The service is delivered by End of Life Doula UK and forms part of work around end of life care which was funded by NHS South West London’s 2022-2023 Innovation Fund. End of life doulas offer practical, emotional and if required, spiritual support to those living with a life-limiting illness, their families and others that are important to them.
Dr Catherine Millington-Sanders, South West London ICB’s end of life care clinical lead, said: “Being able to access an end of life doula when you or a loved one is facing death can be so helpful at what can be a very stressful time.
“The end of life doula works alongside individuals and their families to work out what is most important to them and ensure that conversations around their death can be approached without fear or loneliness.
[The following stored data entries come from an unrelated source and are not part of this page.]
(* ===== verification/P2pNode.v ===== *)
(** * The network node ([eth2077-p2p/src/node.rs])

    A node runs one dispatch task, which owns the order in which inbound events take
    effect, and one task per connection.  A dispatch step is a function from the
    shared state to the new state and the list of what it sends on channels, in
    order.  A handler takes each lock that another task also takes at most once, so
    handlers are modelled as atomic.  A channel to a connection task is a number;
    sends on closed channels are ignored by the source and are outputs here too. *)
From S2P Require Import Prelude Canonical Validators FastPath Consensus Codec Gossip Peers Sync.
Local Open Scope Z_scope.

(** [mpsc::Sender<WireMessage>] of one connection. *)
Abbreviation Chan := Z (only parsing).

(* eth2077-p2p/src/node.rs:19-25 P2pConfig *)
Record P2pConfig := {
  cfg_listen_addr : SocketAddr;
  cfg_boot_peers : list SocketAddr;
  cfg_peer_id : Z;
  cfg_chain_id : Z;
  cfg_max_peers : Z;
}.
(* eth2077-p2p/src/node.rs:28-36 P2pConfig::default *)
Definition P2pConfig_default : P2pConfig := {|
  cfg_listen_addr := ([127; 0; 0; 1], 30303); cfg_boot_peers := []; cfg_peer_id := 0;
  cfg_chain_id := 1; cfg_max_peers := 50 |}.

(* eth2077-p2p/src/node.rs:40-62 P2pEvent *)
Inductive P2pEvent :=
| BlockReceived (from_peer : Z) (block : Block)
| TransactionReceived (from_peer : Z) (tx : Transaction)
| ConsensusMessageReceived (from_peer : Z) (msg : ConsensusMessage)
| PeerConnected (peer_id : Z)
| PeerDisconnected (peer_id : Z)
| SyncComplete (height : Z).

(* eth2077-p2p/src/node.rs:65-80 NodeInbound *)
Inductive NodeInbound :=
| NodePeerConnected (peer_id : Z) (addr : SocketAddr) (best_height : Z) (best_hash : B256)
    (sender : Chan)
| NodePeerDisconnected (peer_id : Z)
| NodeMessage (from_peer : Z) (message : WireMessage).
(* ===== verification/Json.v ===== *)
(** * JSON values ([serde_json::Value], as [eth2077-node/src/bin/eth2077-devnetd.rs] uses it)

    The tree the daemon's requests are read from and its answers are built in, with the
    accessors the handlers call.  An object is the list of its entries, keys distinct;
    their order is that of the [json!] literal and is never observed, since entries are
    only looked up by key.  Serialization to text is the class [JsonText]. *)
From S2P Require Import Prelude Floats Strings.
Local Open Scope Z_scope.

Inductive JsonNumber := PosInt (n : Z) | NegInt (n : Z) | Float (x : f64).
Inductive Value :=
| VNull
| VBool (b : bool)
| VNumber (n : JsonNumber)
| VString (s : Str)
| VArray (items : list Value)
| VObject (entries : list (Str * Value)).

(** [serde_json::to_string] *)
Class JsonText := json_to_string : Value → result Str Str.

(** ** Accessors *)

Fixpoint str_eqb (a b : Str) : bool :=
  match a, b with
  | [], [] => true
  | x :: a, y :: b => (x =? y) && str_eqb a b
  | _, _ => false
  end.
Lemma str_eqb_eq a b : str_eqb a b = true ↔ a = b.
Proof.
  revert b. induction a as [|x a IH]; intros [|y b]; simpl; try done.
  rewrite andb_true_iff, Z.eqb_eq, IH. naive_solver.
Qed.
Lemma str_eqb_refl a : str_eqb a a = true.
Proof. by apply str_eqb_eq. Qed.
Lemma str_eqb_neq a b : str_eqb a b = false ↔ a ≠ b.
Proof. rewrite <- not_true_iff_false. by rewrite str_eqb_eq. Qed.

Fixpoint entry (key : Str) (entries : list (Str * Value)) : option Value :=
  match entries with
  | [] => None
  | (k, v) :: entries => if str_eqb k key then Some v else entry key entries
  end.
(** [Value::get] with a string: [None] on anything but an object. *)
Definition get (key : string) (v : Value) : option Value :=
  match v with VObject entries => entry (str key) entries | _ => None end.
Definition as_str (v : Value) : option Str := match v with VString s => Some s | _ => None end.
Definition as_u64 (v : Value) : option Z :=
  match v with VNumber (PosInt n) => Some n | _ => None end.
Definition as_bool (v : Value) : option bool := match v with VBool b => Some b | _ => None end.
Definition as_array (v : Value) : option (list Value) :=
  match v with VArray items => Some items | _ => None end.
Definition as_object (v : Value) : option (list (Str * Value)) :=
  match v with VObject entries => Some entries | _ => None end.
Definition is_object (v : Value) : bool := match v with VObject _ => true | _ => false end.
(** [Map::insert] *)
Fixpoint insert_entry (key : Str) (v : Value) (entries : list (Str * Value)) : list (Str * Value) :=
  match entries with
  | [] => [(key, v)]
  | (k, w) :: entries =>
      if str_eqb k key then (k, v) :: entries else (k, w) :: insert_entry key v entries
  end.

(** [a.or_else(|| b)] *)
Definition or_else {A} (a b : option A) : option A :=
  match a with Some _ => a | None => b end.
(** [req.get("params").and_then(Value::as_array).and_then(|p| p.get(i))] *)
Definition param (i : nat) (req : Value) : option Value :=
  params ← get "params" req; items ← as_array params; items !! i.
(** [params.as_array().and_then(|a| a.get(i))] *)
Definition item (i : nat) (params : Value) : option Value := items ← as_array params; items !! i.

(** ** Literals: what [json!] makes of the source's types *)

Definition obj (fields : list (string * Value)) : Value :=
  VObject ((λ '(k, v), (str k, v)) <$> fields).
Notation "k ⟼ v" := (@pair string Value k%string v) (at level 60, no associativity) : rust_scope.
Definition text (s : string) : Value := VString (str s).
Definition num (n : Z) : Value := VNumber (PosInt n).
Definition opt {A} (f : A → Value) (o : option A) : Value := match o with Some a => f a | None => VNull end.
Definition arr {A} (f : A → Value) (l : list A) : Value := VArray (f <$> l).

Lemma entry_insert_entry key v entries : entry key (insert_entry key v entries) = Some v.
Proof.
  induction entries as [|[k w] entries IH]; simpl; [by rewrite str_eqb_refl|].
  destruct (str_eqb k key) eqn:Hk; simpl; by rewrite Hk.
Qed.
Lemma entry_insert_entry_ne key key' v entries :
  key ≠ key' → entry key (insert_entry key' v entries) = entry key entries.
Proof.
  intros Hne. induction entries as [|[k w] entries IH]; simpl.
  { destruct (str_eqb key' key) eqn:Hk; [|done]. apply str_eqb_eq in Hk. congruence. }
  destruct (str_eqb k key') eqn:Hk; simpl; [|by rewrite IH].
  apply str_eqb_eq in Hk as ->.
  destruct (str_eqb key' key) eqn:Hk'; [|done]. apply str_eqb_eq in Hk'. congruence.
Qed.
Anyone finding themselves in this position can reach out to self-refer into this service.”
Dr Emma Clare, Director at End of Life Doula UK, said: “Sometimes it isn’t clear to people if they need an end of life doula or not. I’d like to encourage people to pick up the phone and have a conversation with us.
“Each situation is different, and the service can be there as little or as much as people need. We will always collaborate to form the best plan, based on individual circumstances and these plans can adapt along with the situation.”
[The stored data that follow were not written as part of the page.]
(* ===== verification/DaemonHex.v ===== *)
(** * Hexadecimal and request values of the daemon
      ([eth2077-node/src/bin/eth2077-devnetd.rs])

    Quantities, byte strings, addresses and hashes as the daemon prints and reads them,
    and the readers of JSON request values.  The [hex] crate and the 256-bit integers of
    [ruint] are the classes [HexCrate] and [Ruint], whose laws are their documentation;
    [ruint] panics on more than 256 bits, so readers of [U256] values may panic. *)
From S2P Require Import Prelude Canonical Strings Json.
Local Open Scope Z_scope.

(** [hex::encode] and [hex::decode]. *)
Class HexCrate := {
  hex_encode : list Z → Str;
  hex_decode : Str → option (list Z);
  hex_encode_spec l : hex_encode l = hex_of_bytes l;
  hex_decode_spec s : hex_decode s =
    if len s mod 2 =? 0 then (if forallb is_ascii_hexdigit s then hex_pairs s else None) else None;
}.
(** [U256]: reading from bytes panics when the value does not fit; [*] and [+] wrap. *)
Class Ruint := {
  U256_from_be_slice : list Z → outcome U256;
  U256_mul : U256 → U256 → U256;
  U256_add : U256 → U256 → U256;
  U256_from_be_slice_spec l : U256_from_be_slice l =
    if be_value l <=? u256_max then Done (be_value l) else Panics;
  U256_mul_spec a b : U256_mul a b = (a * b) mod (u256_max + 1);
  U256_add_spec a b : U256_add a b = (a + b) mod (u256_max + 1);
}.

(** ** Printing and reading *)

Section hex.
Context `{HC : HexCrate} `{RU : Ruint}.

(* eth2077-node/src/bin/eth2077-devnetd.rs:333-344 block_hash *)
Definition block_hash (height : Z) : Str :=
  let encoded_height := u64_saturating_add height 1 in
  str "0x" ++ (b ← to_be_bytes 8 encoded_height ++ zero_bytes 24; padded_hex 2 b).
(* eth2077-node/src/bin/eth2077-devnetd.rs:346-348 hex_u64 *)
Definition hex_u64 (v : Z) : Str := str "0x" ++ lower_hex v.
(* eth2077-node/src/bin/eth2077-devnetd.rs:350-352 hex_u128 *)
Definition hex_u128 (v : Z) : Str := str "0x" ++ lower_hex v.

(** [input.strip_prefix("0x").unwrap_or(input)] *)
Definition unprefixed (input : Str) : Str := default input (strip_prefix (str "0x") input).
(* eth2077-node/src/bin/eth2077-devnetd.rs:354-357 parse_hex_u64 *)
Definition parse_hex_u64 (input : Str) : option Z := from_str_radix16 u64_max (unprefixed input).
(* eth2077-node/src/bin/eth2077-devnetd.rs:359-362 parse_hex_u128 *)
Definition parse_hex_u128 (input : Str) : option Z := from_str_radix16 u128_max (unprefixed input).
(* eth2077-node/src/bin/eth2077-devnetd.rs:364-378 parse_hex_bytes *)
Definition parse_hex_bytes (input : Str) : option (list Z) :=
  let raw := unprefixed (trim input) in
  if bool_decide (raw = []) then Some [] else
  if negb (forallb is_ascii_hexdigit raw) then None else
  let normalized := if len raw mod 2 =? 1 then str "0" ++ raw else raw in
  hex_decode normalized.
(* eth2077-node/src/bin/eth2077-devnetd.rs:380-383 parse_hex_u256 *)
Definition parse_hex_u256 (input : Str) : outcome (option U256) :=
  match parse_hex_bytes input with
  | None => mret None
  | Some bytes => v ← U256_from_be_slice bytes; mret (Some v)
  end.
(* eth2077-node/src/bin/eth2077-devnetd.rs:385-391 canonical_address *)
Definition canonical_address (input : Str) : option Str :=
  let raw := trim_start_matches (str "0x") (trim input) in
  if negb (len raw =? 40) || negb (forallb is_ascii_hexdigit raw) then None
  else Some (str "0x" ++ to_ascii_lowercase raw).
(* eth2077-node/src/bin/eth2077-devnetd.rs:393-400 address_from_hex *)
Definition address_from_hex (input : Str) : option Address :=
  canonical ← canonical_address input;
  bytes ← parse_hex_bytes canonical;
  if negb (len bytes =? 20) then None else Some bytes.
(* eth2077-node/src/bin/eth2077-devnetd.rs:402-404 address_to_hex *)
Definition address_to_hex (address : Address) : Str := str "0x" ++ hex_encode address.
(* eth2077-node/src/bin/eth2077-devnetd.rs:406-408 b256_to_hex *)
Definition b256_to_hex (value : B256) : Str := str "0x" ++ hex_encode value.
(* eth2077-node/src/bin/eth2077-devnetd.rs:410-412 bytes_to_hex *)
Definition bytes_to_hex (data : list Z) : Str := str "0x" ++ hex_encode data.
(* eth2077-node/src/bin/eth2077-devnetd.rs:414-416 u256_to_hex *)
Definition u256_to_hex (value : U256) : Str := str "0x" ++ lower_hex value.

(** [(out << 8) | b] over at most eight bytes. *)
(* eth2077-node/src/bin/eth2077-devnetd.rs:418-427 hex_to_u64_be *)
Definition hex_to_u64_be (bytes : list Z) : result Z Str :=
  if 8 <? len bytes then Err (str "integer overflows u64")
  else Ok (foldl (λ out b, Z.lor (Z.land (Z.shiftl out 8) u64_max) b) 0 bytes).
(* eth2077-node/src/bin/eth2077-devnetd.rs:429-438 hex_to_u128_be *)
Definition hex_to_u128_be (bytes : list Z) : result Z Str :=
  if 16 <? len bytes then Err (str "integer overflows u128")
  else Ok (foldl (λ out b, Z.lor (Z.land (Z.shiftl out 8) u128_max) b) 0 bytes).

(** Reverses the [+ 1] of [block_hash]. *)
(* eth2077-node/src/bin/eth2077-devnetd.rs:760-767 block_number_from_hash *)
Definition block_number_from_hash (hash : Str) : option Z :=
  let raw := unprefixed hash in
  if negb (len raw =? 64) || negb (forallb is_ascii_hexdigit raw) then None else
  n ← parse_hex_u64 (take 16 raw);
  if n =? 0 then None else Some (n - 1).
(* eth2077-node/src/bin/eth2077-devnetd.rs:1268-1274 normalize_hash32 *)
Definition normalize_hash32 (input : Str) : option Str :=
  let raw := unprefixed (trim input) in
  if negb (len raw =? 64) || negb (forallb is_ascii_hexdigit raw) then None
  else Some (str "0x" ++ to_ascii_lowercase raw).

(** ** Request values *)

(* eth2077-node/src/bin/eth2077-devnetd.rs:1224-1232 parse_u64_value *)
Definition parse_u64_value (input : Value) : option Z :=
  match as_u64 input with
  | Some n => Some n
  | None => s ← as_str input; or_else (parse_hex_u64 s) (parse_decimal u64_max s)
  end.
(* eth2077-node/src/bin/eth2077-devnetd.rs:1234-1242 parse_u128_value *)
Definition parse_u128_value (input : Value) : option Z :=
  match as_u64 input with
  | Some n => Some n
  | None => s ← as_str input; or_else (parse_hex_u128 s) (parse_decimal u128_max s)
  end.
(* eth2077-node/src/bin/eth2077-devnetd.rs:1244-1256 parse_bool_value *)
Definition parse_bool_value (input : Value) : option bool :=
  match as_bool input with
  | Some b => Some b
  | None =>
      s ← as_str input;
      let s := to_ascii_lowercase s in
      if str_eqb s (str "true") || str_eqb s (str "1") then Some true else
      if str_eqb s (str "false") || str_eqb s (str "0") then Some false else None
  end.
(* eth2077-node/src/bin/eth2077-devnetd.rs:1258-1266 parse_u256_value *)
Definition parse_u256_value (input : Value) : outcome (option U256) :=
  match as_u64 input, as_str input with
  | Some n, _ => mret (Some n)
  | None, Some s => o ← parse_hex_u256 s; mret (or_else o (parse_decimal u128_max s))
  | None, None => mret None
  end.
(* eth2077-node/src/bin/eth2077-devnetd.rs:1447-1449 normalize_hash32_value *)
Definition normalize_hash32_value (value : option Value) : option Str :=
  v ← value; s ← as_str v; normalize_hash32 s.
(** [o.and_then(parse_u256_value)] *)
Definition and_then_u256 (o : option Value) : outcome (option U256) :=
  match o with Some v => parse_u256_value v | None => mret None end.
End hex.

(** ** Round trips *)

Lemma unprefixed_0x s : unprefixed (str "0x" ++ s) = s.
Proof. done. Qed.
Lemma hexdigit_not_x s : hexdigits s → strip_prefix (str "0x") s = None.
Proof.
  change (str "0x") with [48; 120]. destruct s as [|a [|b s]]; rewrite ?hexdigits_cons.
  - done.
  - intros _. cbn [strip_prefix]. by destruct (48 =? a).
  - intros (_ & [d Hd] & _). cbn [strip_prefix]. destruct (48 =? a); [|done].
    by destruct (Z.eqb_spec 120 b) as [<-|].
Qed.
Lemma unprefixed_hexdigits s : hexdigits s → unprefixed s = s.
Proof. intros Hs. unfold unprefixed. by rewrite hexdigit_not_x. Qed.
Lemma hexdigits_plain s : hexdigits s → Forall plain s.
Proof.
  unfold hexdigits. rewrite forallb_forall. intros Hs. apply Forall_forall. intros b Hb.
  specialize (Hs b ltac:(by apply list_elem_of_In)). unfold is_ascii_hexdigit in Hs.
  destruct (digit_value b) as [d|] eqn:Hd; [|done]. unfold digit_value, plain in *.
  repeat case_if_in Hd; try done; bool_to_prop; lia.
Qed.
Lemma plain_0x s : hexdigits s → Forall plain (str "0x" ++ s).
Proof. intros Hs. repeat (apply Forall_cons; split; [done|]). by apply hexdigits_plain. Qed.

Section roundtrips.
Context `{HC : HexCrate} `{RU : Ruint}.

Lemma parse_hex_bytes_hexdigits s :
  hexdigits s → ∃ bytes, parse_hex_bytes (str "0x" ++ s) = Some bytes ∧ be_value bytes = hex_value 0 s.
Proof.
  intros Hs. unfold parse_hex_bytes. rewrite trim_plain, unprefixed_0x by by apply plain_0x.
  case_bool_decide as Hnil; [subst; by exists []|]. rewrite Hs. cbn [negb].
  set (s' := if len s mod 2 =? 1 then _ else _).
  assert (Hs' : hexdigits s' ∧ hex_value 0 s' = hex_value 0 s ∧ len s' mod 2 = 0).
  { pose proof (Z.mod_pos_bound (len s) 2 ltac:(lia)). unfold s'. destruct (Z.eqb_spec (len s mod 2) 1) as [Hodd|].
    - split_and!; [by apply hexdigits_cons|done|]. unfold len in *. rewrite length_app. simpl length.
      rewrite Nat2Z.inj_add, Z.add_mod, Hodd by lia. done.
    - split_and!; [done|done|lia]. }
  destruct Hs' as (Hd & Hv & Hm). rewrite hex_decode_spec, Hm, Hd.
  destruct (hex_pairs_value _ 0 s' (le_n _) Hd Hm) as (out & -> & Hout). exists out.
  split; [done|]. lia.
Qed.
Lemma parse_hex_u256_hexdigits s :
  hexdigits s → parse_hex_u256 (str "0x" ++ s) =
    if hex_value 0 s <=? u256_max then Done (Some (hex_value 0 s)) else Panics.
Proof.
  intros (bytes & Hb & Hv)%parse_hex_bytes_hexdigits. unfold parse_hex_u256.
  rewrite Hb, U256_from_be_slice_spec, Hv. by destruct (hex_value 0 s <=? u256_max).
Qed.
Lemma parse_hex_of_bytes l : Forall is_byte l → parse_hex_bytes (str "0x" ++ hex_of_bytes l) = Some l.
Proof.
  intros Hl. pose proof (hexdigits_hex_of_bytes l Hl) as Hd.
  unfold parse_hex_bytes. rewrite trim_plain, unprefixed_0x by by apply plain_0x.
  case_bool_decide as Hnil.
  { pose proof (length_hex_of_bytes l) as Hlen. rewrite Hnil in Hlen. by destruct l. }
  rewrite Hd. cbn [negb].
  assert (Hm : len (hex_of_bytes l) mod 2 = 0).
  { unfold len. rewrite length_hex_of_bytes, Nat2Z.inj_mul, Z.mul_comm. by apply Z.mod_mul. }
  rewrite Hm. cbn [Z.eqb]. rewrite hex_decode_spec, Hm, Hd. by apply hex_pairs_of_bytes.
Qed.
Lemma trim_start_0x s : hexdigits s → trim_start_matches (str "0x") (str "0x" ++ s) = s.
Proof.
  intros Hs. unfold trim_start_matches. change (length (str "0x" ++ s)) with (S (S (length s))).
  change (trim_start_loop (S (length s)) (str "0x") s = s).
  cbn [trim_start_loop]. by rewrite hexdigit_not_x.
Qed.
Lemma canonical_address_0x s :
  hexdigits s → len s = 40 → canonical_address (str "0x" ++ s) = Some (str "0x" ++ to_ascii_lowercase s).
Proof.
  intros Hs Hlen. unfold canonical_address.
  rewrite trim_plain, trim_start_0x, Hlen, Hs by (try apply plain_0x; done). done.
Qed.
Lemma canonical_address_some input a :
  canonical_address input = Some a → ∃ s, a = str "0x" ++ to_ascii_lowercase s ∧ hexdigits s ∧ len s = 40.
Proof.
  unfold canonical_address. set (s := trim_start_matches _ _). case_if_goal; [done|]. intros [= <-].
  bool_to_prop. by exists s.
Qed.
Lemma canonical_address_idempotent input a :
  canonical_address input = Some a → canonical_address a = Some a.
Proof.
  intros (s & -> & Hs & Hlen)%canonical_address_some.
  destruct (to_ascii_lowercase_hex 0 s Hs) as (Hd & _ & Hid).
  rewrite canonical_address_0x; [by rewrite Hid|done|].
  unfold len, to_ascii_lowercase in *. by rewrite length_fmap.
Qed.
(** A canonical address always names one: 20 bytes. *)
Lemma address_from_hex_canonical input a :
  canonical_address input = Some a →
  ∃ address, address_from_hex a = Some address ∧ address_from_hex input = Some address ∧
    length address = 20%nat ∧ Forall is_byte address.
Proof.
  intros Hc. unfold address_from_hex.
  rewrite (canonical_address_idempotent _ _ Hc), Hc. simpl.
  destruct (canonical_address_some _ _ Hc) as (s & -> & Hs & Hlen).
  destruct (to_ascii_lowercase_hex 0 s Hs) as (Hd & _ & _). set (t := to_ascii_lowercase s) in *.
  assert (Ht : length t = 40%nat).
  { unfold t, to_ascii_lowercase. rewrite length_fmap. unfold len in Hlen. lia. }
  unfold parse_hex_bytes. rewrite trim_plain, unprefixed_0x by by apply plain_0x.
  case_bool_decide as Hnil; [by rewrite Hnil in Ht|]. rewrite Hd. cbn [negb].
  unfold len. rewrite Ht. change (Z.of_nat 40 mod 2 =? 1) with false. cbn iota.
  rewrite hex_decode_spec. unfold len. rewrite Ht, Hd. change (Z.of_nat 40 mod 2 =? 0) with true. cbn iota.
  destruct (hex_pairs t) as [out|] eqn:Hout.
  - assert (Hl : length out = 20%nat).
    { clear -Hout Ht. do 40 (destruct t as [|? t]; [done|]). destruct t; [|done]. simpl in Hout.
      repeat match type of Hout with context [digit_value ?z] =>
        destruct (digit_value z) as [?|]; cbn [mbind option_bind] in Hout; [|done] end.
      by simplify_eq/=. }
    exists out. cbn [mbind option_bind]. rewrite Hl. split_and!; try done. by eapply hex_pairs_bytes.
  - destruct (hex_pairs_value _ 0 t (le_n _) Hd) as (out & Hout' & _); [|congruence].
    unfold len. by rewrite Ht.
Qed.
The end of life doula works alongside individuals and their families to work out what is most important to them and ensure that conversations around their death can be approached without fear or loneliness. Anyone finding themselves in this position can reach out to self-refer into this service.Dr Catherine Millington-Sanders, GP
Martin O’Toole, Project Manager, added “As end of life doulas we are not just there for the people at the end of their lives, we are also there to help and support their loved ones and carers. We can offer them a little break, even just the opportunity to pop out and get a haircut and have a little bit of normality can make all the difference.”
To be eligible for the service, individuals must have the mental capacity to consent to receiving support. Health and care staff can’t refer patients to the service but can support people to make the referral themselves.